-- Provided records follows --

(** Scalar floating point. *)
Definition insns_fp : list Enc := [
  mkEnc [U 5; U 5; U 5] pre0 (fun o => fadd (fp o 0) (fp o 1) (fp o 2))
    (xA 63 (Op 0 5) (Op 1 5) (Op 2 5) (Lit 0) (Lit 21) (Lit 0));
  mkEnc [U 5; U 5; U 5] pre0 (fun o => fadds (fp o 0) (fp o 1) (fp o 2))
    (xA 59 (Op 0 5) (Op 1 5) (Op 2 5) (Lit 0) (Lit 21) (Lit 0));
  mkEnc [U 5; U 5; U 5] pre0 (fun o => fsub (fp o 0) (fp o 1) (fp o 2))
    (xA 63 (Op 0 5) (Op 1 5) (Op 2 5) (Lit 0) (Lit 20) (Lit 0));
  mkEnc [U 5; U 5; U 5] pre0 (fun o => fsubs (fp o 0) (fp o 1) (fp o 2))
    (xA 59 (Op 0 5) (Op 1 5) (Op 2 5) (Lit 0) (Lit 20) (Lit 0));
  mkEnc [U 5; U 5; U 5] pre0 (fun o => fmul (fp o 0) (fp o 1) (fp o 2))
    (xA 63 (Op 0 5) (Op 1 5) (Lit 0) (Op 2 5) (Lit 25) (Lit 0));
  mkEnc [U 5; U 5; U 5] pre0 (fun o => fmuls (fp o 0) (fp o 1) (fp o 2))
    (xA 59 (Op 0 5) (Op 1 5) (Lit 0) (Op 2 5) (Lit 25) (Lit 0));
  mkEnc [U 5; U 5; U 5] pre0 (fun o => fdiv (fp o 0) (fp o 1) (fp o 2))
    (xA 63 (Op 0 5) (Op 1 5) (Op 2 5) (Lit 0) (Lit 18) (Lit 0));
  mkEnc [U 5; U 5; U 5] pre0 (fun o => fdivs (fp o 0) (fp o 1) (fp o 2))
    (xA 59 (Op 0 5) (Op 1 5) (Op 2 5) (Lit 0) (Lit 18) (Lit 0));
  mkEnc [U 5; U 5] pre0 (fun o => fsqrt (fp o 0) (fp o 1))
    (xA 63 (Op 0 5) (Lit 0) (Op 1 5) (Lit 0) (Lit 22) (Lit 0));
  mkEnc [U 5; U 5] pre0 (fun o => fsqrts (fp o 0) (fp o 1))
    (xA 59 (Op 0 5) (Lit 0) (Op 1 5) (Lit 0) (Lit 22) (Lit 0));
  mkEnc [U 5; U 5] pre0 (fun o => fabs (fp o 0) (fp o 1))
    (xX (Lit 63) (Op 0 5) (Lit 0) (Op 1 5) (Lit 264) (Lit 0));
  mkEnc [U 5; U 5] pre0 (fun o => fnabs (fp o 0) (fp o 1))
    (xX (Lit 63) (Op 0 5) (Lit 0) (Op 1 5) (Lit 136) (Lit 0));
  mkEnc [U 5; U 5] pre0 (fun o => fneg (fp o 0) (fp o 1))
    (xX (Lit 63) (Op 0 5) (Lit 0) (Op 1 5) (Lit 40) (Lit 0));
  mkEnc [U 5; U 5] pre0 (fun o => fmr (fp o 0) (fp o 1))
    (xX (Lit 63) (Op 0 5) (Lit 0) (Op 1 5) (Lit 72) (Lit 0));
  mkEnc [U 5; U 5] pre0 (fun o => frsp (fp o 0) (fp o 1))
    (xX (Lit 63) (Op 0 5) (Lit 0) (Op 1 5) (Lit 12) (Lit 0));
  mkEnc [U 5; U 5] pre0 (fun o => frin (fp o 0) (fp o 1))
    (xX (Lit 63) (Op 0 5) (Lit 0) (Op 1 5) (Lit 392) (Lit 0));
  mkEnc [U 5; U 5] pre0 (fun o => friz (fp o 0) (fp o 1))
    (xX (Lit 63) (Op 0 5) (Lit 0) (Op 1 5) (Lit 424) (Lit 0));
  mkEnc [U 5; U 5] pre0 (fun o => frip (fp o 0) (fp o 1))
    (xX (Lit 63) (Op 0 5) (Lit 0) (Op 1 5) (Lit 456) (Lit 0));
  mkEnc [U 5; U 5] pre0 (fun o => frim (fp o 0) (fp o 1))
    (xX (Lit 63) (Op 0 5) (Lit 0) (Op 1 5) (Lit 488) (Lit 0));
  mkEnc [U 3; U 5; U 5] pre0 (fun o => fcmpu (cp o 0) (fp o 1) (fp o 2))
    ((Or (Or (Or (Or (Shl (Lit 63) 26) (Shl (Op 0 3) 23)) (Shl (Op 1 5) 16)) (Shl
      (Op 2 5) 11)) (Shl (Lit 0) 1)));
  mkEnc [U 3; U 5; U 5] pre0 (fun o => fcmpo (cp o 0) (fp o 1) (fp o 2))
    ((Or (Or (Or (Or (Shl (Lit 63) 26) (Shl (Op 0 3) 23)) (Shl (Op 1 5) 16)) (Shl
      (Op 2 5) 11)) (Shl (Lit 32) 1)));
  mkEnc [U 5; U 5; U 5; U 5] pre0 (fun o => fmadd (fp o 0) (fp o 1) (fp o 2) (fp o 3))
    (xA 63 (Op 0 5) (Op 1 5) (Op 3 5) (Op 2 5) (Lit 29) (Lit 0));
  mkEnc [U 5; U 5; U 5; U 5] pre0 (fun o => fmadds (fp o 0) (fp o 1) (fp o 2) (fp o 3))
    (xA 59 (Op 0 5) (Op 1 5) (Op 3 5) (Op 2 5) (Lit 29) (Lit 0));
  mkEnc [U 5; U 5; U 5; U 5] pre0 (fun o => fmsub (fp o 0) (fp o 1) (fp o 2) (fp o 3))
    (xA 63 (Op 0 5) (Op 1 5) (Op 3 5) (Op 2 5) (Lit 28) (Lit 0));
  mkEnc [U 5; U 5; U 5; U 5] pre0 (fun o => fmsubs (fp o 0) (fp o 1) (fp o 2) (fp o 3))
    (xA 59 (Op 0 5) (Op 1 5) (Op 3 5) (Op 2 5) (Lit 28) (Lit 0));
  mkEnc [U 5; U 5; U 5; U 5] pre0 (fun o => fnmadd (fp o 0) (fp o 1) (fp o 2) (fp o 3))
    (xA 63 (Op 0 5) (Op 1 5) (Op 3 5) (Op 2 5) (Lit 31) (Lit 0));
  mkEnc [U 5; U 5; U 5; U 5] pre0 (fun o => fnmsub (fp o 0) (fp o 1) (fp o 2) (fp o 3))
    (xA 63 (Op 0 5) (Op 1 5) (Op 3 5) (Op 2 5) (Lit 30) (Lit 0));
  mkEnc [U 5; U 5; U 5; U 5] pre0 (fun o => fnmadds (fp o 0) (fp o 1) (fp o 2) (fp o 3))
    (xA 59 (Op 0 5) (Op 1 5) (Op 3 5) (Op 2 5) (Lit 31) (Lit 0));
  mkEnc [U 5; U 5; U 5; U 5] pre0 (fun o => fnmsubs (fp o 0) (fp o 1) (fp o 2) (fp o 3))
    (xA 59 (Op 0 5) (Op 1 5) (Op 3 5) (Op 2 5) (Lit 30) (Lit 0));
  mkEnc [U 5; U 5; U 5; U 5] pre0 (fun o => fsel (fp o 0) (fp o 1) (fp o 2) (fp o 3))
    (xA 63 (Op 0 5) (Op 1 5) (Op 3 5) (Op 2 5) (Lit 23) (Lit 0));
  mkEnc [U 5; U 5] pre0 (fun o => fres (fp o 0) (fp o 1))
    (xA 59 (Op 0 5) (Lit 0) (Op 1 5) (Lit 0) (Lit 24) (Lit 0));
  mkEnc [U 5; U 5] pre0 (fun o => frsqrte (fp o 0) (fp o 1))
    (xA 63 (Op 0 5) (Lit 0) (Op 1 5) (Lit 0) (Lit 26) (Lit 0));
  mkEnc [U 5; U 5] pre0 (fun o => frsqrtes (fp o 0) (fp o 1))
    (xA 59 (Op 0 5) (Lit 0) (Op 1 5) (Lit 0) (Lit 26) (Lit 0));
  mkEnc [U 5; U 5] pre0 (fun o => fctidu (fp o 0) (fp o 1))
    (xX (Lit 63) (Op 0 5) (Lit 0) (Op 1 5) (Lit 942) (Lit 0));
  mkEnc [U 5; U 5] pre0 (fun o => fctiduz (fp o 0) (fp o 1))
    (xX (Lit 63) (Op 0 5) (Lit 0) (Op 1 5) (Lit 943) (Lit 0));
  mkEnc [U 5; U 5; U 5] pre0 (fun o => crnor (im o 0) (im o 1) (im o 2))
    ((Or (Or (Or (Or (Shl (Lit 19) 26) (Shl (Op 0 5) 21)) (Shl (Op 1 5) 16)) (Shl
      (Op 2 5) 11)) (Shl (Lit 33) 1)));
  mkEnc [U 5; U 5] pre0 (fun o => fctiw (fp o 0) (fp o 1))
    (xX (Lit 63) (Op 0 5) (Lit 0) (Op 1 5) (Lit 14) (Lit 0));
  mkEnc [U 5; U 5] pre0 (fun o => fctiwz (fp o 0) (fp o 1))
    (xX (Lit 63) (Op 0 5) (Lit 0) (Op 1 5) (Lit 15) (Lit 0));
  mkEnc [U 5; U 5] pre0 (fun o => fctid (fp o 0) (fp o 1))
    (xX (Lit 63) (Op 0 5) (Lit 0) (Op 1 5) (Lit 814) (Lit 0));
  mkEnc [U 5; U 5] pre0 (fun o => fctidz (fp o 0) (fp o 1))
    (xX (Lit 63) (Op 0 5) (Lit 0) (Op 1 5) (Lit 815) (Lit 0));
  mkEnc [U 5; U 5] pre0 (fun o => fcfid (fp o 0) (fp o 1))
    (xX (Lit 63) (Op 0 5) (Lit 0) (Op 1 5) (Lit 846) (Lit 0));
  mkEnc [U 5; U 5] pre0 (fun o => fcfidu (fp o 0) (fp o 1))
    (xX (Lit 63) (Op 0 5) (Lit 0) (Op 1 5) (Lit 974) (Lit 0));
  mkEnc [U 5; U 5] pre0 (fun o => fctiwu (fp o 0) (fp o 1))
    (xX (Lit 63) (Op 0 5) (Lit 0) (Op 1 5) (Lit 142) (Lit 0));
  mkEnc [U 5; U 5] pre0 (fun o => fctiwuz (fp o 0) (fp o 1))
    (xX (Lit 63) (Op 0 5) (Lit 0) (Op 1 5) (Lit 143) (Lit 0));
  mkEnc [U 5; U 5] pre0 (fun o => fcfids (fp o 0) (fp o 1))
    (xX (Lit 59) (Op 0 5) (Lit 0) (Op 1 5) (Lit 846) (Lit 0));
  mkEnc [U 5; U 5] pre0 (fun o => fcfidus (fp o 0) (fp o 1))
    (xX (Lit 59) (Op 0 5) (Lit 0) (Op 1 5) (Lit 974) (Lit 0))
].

-- Provided records concluded --

Work request: Give an exact copy of the lines above, from the top of the records to the line that contains "mkEnc [U 5; U 5] pre0 (fun o => fabs", taking in both ends.

Reply to the exercise:
(** Scalar floating point. *)
Definition insns_fp : list Enc := [
  mkEnc [U 5; U 5; U 5] pre0 (fun o => fadd (fp o 0) (fp o 1) (fp o 2))
    (xA 63 (Op 0 5) (Op 1 5) (Op 2 5) (Lit 0) (Lit 21) (Lit 0));
  mkEnc [U 5; U 5; U 5] pre0 (fun o => fadds (fp o 0) (fp o 1) (fp o 2))
    (xA 59 (Op 0 5) (Op 1 5) (Op 2 5) (Lit 0) (Lit 21) (Lit 0));
  mkEnc [U 5; U 5; U 5] pre0 (fun o => fsub (fp o 0) (fp o 1) (fp o 2))
    (xA 63 (Op 0 5) (Op 1 5) (Op 2 5) (Lit 0) (Lit 20) (Lit 0));
  mkEnc [U 5; U 5; U 5] pre0 (fun o => fsubs (fp o 0) (fp o 1) (fp o 2))
    (xA 59 (Op 0 5) (Op 1 5) (Op 2 5) (Lit 0) (Lit 20) (Lit 0));
  mkEnc [U 5; U 5; U 5] pre0 (fun o => fmul (fp o 0) (fp o 1) (fp o 2))
    (xA 63 (Op 0 5) (Op 1 5) (Lit 0) (Op 2 5) (Lit 25) (Lit 0));
  mkEnc [U 5; U 5; U 5] pre0 (fun o => fmuls (fp o 0) (fp o 1) (fp o 2))
    (xA 59 (Op 0 5) (Op 1 5) (Lit 0) (Op 2 5) (Lit 25) (Lit 0));
  mkEnc [U 5; U 5; U 5] pre0 (fun o => fdiv (fp o 0) (fp o 1) (fp o 2))
    (xA 63 (Op 0 5) (Op 1 5) (Op 2 5) (Lit 0) (Lit 18) (Lit 0));
  mkEnc [U 5; U 5; U 5] pre0 (fun o => fdivs (fp o 0) (fp o 1) (fp o 2))
    (xA 59 (Op 0 5) (Op 1 5) (Op 2 5) (Lit 0) (Lit 18) (Lit 0));
  mkEnc [U 5; U 5] pre0 (fun o => fsqrt (fp o 0) (fp o 1))
    (xA 63 (Op 0 5) (Lit 0) (Op 1 5) (Lit 0) (Lit 22) (Lit 0));
  mkEnc [U 5; U 5] pre0 (fun o => fsqrts (fp o 0) (fp o 1))
    (xA 59 (Op 0 5) (Lit 0) (Op 1 5) (Lit 0) (Lit 22) (Lit 0));
  mkEnc [U 5; U 5] pre0 (fun o => fabs (fp o 0) (fp o 1))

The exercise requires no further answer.